Exercise description
Copy out the entries below exactly as they stand, but only from the line containing "(** The mutable state of the enumeration. *)" through the line containing "< max_size)%Z.".
Top of Data for this exercise
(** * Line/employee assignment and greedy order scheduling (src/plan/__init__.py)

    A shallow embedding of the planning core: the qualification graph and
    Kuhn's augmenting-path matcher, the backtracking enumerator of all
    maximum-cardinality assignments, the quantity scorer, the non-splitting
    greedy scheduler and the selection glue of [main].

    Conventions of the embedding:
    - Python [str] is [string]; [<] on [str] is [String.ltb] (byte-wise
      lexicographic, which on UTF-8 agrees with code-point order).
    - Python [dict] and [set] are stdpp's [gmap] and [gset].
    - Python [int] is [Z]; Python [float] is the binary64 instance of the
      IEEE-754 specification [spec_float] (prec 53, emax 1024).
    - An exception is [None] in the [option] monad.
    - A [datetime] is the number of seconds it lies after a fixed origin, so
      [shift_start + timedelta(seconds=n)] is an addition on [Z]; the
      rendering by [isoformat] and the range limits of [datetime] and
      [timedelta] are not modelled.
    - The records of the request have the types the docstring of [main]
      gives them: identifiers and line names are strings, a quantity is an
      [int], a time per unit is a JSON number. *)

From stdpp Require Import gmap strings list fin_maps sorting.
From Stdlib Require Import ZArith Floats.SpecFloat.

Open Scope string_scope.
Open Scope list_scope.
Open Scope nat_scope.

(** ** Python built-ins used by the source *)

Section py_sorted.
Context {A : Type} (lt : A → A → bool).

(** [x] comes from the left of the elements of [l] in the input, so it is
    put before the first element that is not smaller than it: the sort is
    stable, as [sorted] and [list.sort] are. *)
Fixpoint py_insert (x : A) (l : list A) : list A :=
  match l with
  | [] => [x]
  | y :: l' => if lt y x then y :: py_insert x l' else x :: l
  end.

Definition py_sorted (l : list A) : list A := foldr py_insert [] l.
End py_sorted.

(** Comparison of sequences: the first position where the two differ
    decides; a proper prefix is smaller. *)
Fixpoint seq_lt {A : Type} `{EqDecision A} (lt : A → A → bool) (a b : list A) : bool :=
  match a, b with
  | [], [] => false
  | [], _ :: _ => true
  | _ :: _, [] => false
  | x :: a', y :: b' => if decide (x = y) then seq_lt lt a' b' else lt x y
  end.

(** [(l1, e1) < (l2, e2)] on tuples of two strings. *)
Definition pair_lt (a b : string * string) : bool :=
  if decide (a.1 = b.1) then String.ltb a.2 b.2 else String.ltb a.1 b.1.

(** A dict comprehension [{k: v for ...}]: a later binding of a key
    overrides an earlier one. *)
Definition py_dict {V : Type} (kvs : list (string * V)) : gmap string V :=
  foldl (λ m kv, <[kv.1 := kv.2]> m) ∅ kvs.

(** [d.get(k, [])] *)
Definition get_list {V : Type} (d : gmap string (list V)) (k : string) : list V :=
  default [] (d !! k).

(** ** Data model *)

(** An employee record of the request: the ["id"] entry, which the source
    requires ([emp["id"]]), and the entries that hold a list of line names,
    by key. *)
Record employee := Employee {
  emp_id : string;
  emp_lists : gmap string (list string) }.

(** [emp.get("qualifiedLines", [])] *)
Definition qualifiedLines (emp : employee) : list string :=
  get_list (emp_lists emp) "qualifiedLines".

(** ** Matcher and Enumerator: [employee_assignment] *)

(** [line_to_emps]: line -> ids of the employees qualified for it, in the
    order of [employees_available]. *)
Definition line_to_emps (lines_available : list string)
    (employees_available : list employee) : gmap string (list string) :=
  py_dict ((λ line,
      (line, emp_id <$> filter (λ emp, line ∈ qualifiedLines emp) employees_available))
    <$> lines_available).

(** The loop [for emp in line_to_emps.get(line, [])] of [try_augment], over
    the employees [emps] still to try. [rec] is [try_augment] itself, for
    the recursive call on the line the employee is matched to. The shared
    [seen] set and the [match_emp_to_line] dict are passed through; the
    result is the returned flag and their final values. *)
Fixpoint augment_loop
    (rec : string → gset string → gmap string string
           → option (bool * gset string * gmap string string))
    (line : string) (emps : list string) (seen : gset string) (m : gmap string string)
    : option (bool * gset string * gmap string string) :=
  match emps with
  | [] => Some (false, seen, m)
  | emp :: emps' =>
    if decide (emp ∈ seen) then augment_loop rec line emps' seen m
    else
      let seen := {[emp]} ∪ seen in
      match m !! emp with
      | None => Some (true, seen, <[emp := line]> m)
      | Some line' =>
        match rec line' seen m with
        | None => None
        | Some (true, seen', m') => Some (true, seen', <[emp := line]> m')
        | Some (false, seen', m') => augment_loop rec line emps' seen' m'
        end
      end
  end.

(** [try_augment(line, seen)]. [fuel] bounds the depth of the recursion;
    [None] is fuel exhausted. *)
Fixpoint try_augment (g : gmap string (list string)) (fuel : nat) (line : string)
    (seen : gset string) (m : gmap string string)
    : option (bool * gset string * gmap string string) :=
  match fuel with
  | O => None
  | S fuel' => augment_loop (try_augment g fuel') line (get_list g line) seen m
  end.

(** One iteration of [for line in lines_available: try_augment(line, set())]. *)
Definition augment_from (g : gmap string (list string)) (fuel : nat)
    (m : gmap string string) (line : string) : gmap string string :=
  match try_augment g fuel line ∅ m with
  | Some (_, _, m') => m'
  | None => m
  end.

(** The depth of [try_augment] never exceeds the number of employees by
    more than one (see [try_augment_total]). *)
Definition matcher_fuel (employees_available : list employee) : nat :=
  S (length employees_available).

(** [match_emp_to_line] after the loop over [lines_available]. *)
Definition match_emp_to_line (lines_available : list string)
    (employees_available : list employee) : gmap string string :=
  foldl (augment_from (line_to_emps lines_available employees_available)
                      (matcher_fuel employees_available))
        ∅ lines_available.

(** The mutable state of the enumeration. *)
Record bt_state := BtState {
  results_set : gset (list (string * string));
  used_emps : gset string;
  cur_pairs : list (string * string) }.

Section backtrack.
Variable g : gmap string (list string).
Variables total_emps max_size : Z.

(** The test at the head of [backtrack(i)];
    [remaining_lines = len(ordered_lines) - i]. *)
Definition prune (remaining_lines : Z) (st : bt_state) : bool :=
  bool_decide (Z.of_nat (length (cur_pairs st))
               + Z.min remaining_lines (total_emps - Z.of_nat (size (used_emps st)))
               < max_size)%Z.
Bottom of Data for this exercise
Top of Data for this exercise
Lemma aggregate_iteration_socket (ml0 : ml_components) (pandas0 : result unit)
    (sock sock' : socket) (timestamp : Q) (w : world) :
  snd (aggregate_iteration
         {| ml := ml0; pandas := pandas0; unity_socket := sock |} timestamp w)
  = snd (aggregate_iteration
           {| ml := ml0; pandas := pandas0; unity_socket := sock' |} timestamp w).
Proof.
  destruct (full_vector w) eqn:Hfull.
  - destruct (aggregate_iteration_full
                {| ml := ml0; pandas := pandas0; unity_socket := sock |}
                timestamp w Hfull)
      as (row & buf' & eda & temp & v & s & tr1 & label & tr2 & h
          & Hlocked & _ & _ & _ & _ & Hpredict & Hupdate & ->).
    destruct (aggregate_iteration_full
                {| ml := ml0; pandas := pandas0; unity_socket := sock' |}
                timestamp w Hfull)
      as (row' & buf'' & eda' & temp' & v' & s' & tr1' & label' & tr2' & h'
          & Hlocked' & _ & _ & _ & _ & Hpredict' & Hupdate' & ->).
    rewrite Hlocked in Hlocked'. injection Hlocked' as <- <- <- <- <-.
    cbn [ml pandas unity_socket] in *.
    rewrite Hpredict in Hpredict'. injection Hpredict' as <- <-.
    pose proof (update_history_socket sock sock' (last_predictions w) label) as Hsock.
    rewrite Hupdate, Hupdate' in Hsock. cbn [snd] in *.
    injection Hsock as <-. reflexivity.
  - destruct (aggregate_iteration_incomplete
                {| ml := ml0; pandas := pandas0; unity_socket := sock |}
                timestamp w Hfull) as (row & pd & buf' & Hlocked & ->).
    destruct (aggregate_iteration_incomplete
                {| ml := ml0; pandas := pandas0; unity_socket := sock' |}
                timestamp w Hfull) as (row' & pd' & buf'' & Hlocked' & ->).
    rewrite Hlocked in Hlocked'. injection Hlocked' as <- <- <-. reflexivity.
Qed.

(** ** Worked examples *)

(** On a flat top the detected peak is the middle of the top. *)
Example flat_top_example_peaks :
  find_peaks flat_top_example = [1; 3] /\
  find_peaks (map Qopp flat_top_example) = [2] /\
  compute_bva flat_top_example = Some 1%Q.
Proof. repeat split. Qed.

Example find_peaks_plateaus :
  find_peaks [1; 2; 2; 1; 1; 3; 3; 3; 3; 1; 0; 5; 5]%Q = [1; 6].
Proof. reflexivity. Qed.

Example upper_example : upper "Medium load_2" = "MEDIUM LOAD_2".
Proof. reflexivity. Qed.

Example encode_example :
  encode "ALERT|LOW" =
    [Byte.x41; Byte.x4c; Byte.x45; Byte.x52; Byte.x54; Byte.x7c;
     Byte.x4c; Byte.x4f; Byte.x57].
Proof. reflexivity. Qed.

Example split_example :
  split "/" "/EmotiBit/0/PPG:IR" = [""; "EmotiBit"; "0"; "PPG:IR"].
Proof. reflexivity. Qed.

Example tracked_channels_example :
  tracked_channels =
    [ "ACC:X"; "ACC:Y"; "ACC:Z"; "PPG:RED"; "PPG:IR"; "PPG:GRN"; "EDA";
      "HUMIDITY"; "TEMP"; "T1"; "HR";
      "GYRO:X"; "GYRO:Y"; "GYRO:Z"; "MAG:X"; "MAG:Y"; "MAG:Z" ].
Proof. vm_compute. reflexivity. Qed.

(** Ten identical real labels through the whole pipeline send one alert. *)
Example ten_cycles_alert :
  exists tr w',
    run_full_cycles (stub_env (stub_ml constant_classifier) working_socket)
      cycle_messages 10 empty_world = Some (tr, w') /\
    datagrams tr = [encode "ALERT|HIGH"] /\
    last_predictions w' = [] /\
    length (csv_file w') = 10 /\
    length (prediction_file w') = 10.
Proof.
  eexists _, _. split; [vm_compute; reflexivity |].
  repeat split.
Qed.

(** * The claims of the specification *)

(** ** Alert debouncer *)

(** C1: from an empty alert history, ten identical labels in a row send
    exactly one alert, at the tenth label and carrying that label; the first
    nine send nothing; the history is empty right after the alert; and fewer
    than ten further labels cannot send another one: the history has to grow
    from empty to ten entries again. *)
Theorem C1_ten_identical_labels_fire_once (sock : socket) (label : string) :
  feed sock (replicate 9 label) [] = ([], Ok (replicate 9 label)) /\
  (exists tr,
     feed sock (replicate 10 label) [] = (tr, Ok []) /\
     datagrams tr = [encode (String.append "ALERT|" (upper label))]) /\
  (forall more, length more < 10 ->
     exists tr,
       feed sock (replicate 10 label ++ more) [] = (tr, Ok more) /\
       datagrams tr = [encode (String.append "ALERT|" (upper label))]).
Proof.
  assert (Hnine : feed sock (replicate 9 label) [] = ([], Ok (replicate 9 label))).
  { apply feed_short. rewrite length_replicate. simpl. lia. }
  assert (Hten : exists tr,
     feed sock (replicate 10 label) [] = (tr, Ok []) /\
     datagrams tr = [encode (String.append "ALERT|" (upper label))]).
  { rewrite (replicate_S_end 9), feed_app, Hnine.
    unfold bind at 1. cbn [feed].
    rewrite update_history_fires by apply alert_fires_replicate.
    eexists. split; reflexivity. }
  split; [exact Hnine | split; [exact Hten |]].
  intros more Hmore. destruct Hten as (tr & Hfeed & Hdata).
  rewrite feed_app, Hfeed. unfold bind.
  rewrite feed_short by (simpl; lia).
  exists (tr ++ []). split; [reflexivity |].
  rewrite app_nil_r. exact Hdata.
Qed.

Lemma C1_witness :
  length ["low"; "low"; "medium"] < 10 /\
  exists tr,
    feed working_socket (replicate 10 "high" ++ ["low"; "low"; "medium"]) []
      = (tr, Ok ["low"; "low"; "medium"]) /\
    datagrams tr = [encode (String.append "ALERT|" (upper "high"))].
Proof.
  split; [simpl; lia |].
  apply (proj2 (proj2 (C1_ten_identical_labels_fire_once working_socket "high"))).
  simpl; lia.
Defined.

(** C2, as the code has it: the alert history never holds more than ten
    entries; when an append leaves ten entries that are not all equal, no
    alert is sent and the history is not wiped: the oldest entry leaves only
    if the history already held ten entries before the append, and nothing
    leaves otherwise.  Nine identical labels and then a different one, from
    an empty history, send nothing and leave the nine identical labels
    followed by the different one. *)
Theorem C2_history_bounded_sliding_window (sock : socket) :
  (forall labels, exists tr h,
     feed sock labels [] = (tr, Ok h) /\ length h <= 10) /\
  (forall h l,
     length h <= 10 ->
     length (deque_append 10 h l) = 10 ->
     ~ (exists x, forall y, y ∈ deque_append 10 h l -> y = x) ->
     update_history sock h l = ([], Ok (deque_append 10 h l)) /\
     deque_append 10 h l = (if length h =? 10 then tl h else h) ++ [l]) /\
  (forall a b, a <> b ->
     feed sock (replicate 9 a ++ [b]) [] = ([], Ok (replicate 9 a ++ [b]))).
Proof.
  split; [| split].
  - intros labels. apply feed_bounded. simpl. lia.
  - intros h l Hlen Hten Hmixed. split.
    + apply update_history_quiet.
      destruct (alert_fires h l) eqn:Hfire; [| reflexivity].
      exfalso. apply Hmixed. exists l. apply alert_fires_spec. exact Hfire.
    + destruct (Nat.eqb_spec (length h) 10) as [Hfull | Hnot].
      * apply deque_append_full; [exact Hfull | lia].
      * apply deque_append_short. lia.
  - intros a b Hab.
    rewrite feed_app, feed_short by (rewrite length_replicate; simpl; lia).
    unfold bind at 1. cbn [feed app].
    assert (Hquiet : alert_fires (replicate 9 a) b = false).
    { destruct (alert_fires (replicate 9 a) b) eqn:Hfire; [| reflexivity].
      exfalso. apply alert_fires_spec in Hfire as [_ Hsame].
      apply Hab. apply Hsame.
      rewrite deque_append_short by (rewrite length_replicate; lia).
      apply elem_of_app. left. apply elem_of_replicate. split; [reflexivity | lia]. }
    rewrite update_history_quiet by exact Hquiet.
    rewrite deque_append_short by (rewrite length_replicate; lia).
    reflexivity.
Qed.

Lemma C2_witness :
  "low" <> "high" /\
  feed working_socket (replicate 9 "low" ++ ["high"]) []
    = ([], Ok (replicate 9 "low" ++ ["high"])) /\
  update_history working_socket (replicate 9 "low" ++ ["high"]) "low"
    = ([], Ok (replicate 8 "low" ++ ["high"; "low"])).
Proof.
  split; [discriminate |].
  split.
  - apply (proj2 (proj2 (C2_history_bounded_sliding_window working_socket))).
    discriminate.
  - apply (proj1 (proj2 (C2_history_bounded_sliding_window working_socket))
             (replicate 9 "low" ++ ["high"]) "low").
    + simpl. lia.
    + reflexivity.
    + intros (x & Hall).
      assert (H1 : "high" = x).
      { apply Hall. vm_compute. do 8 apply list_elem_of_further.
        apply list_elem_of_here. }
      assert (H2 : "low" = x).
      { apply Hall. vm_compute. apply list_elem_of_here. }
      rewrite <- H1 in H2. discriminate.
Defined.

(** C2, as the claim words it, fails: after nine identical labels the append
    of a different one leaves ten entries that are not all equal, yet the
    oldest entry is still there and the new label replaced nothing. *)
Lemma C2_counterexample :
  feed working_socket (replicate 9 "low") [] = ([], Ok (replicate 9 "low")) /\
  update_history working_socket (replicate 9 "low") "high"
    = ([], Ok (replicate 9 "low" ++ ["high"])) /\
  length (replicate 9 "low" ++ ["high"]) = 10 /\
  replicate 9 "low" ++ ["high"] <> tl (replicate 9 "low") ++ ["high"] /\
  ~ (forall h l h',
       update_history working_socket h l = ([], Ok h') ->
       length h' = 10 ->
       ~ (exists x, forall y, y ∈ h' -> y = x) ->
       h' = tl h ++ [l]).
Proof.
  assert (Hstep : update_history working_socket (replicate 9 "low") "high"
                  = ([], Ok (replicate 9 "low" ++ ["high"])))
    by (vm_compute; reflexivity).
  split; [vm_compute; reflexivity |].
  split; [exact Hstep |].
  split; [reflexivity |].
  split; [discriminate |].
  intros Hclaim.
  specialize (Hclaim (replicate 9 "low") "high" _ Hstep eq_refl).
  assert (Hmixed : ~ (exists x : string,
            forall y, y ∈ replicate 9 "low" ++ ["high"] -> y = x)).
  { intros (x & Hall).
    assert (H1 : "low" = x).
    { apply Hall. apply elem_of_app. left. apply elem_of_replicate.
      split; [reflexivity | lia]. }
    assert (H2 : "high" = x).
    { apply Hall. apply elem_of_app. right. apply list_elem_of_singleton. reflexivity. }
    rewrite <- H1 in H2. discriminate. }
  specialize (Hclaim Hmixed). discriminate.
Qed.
Bottom of Data for this exercise
Top of Data for this exercise
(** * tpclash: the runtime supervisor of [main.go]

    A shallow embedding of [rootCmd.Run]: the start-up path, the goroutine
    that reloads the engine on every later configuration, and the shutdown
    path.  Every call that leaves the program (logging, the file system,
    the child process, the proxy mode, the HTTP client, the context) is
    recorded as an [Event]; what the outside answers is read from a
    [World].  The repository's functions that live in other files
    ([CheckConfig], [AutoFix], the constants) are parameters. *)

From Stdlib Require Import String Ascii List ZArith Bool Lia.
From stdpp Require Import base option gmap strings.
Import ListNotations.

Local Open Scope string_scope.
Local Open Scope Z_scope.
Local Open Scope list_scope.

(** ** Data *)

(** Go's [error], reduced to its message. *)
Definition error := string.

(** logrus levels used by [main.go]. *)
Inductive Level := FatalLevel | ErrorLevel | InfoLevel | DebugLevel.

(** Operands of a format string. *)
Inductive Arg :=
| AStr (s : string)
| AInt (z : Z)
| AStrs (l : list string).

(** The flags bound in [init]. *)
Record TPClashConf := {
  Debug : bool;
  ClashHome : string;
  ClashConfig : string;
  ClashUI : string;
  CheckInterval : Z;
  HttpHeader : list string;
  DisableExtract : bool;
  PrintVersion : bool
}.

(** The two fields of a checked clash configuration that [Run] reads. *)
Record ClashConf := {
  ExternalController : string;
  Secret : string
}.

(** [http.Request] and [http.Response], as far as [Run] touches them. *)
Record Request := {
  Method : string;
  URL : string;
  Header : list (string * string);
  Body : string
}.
Bottom of Data for this exercise
Result for this exercise
(** The mutable state of the enumeration. *)
Record bt_state := BtState {
  results_set : gset (list (string * string));
  used_emps : gset string;
  cur_pairs : list (string * string) }.

Section backtrack.
Variable g : gmap string (list string).
Variables total_emps max_size : Z.

(** The test at the head of [backtrack(i)];
    [remaining_lines = len(ordered_lines) - i]. *)
Definition prune (remaining_lines : Z) (st : bt_state) : bool :=
  bool_decide (Z.of_nat (length (cur_pairs st))
               + Z.min remaining_lines (total_emps - Z.of_nat (size (used_emps st)))
               < max_size)%Z.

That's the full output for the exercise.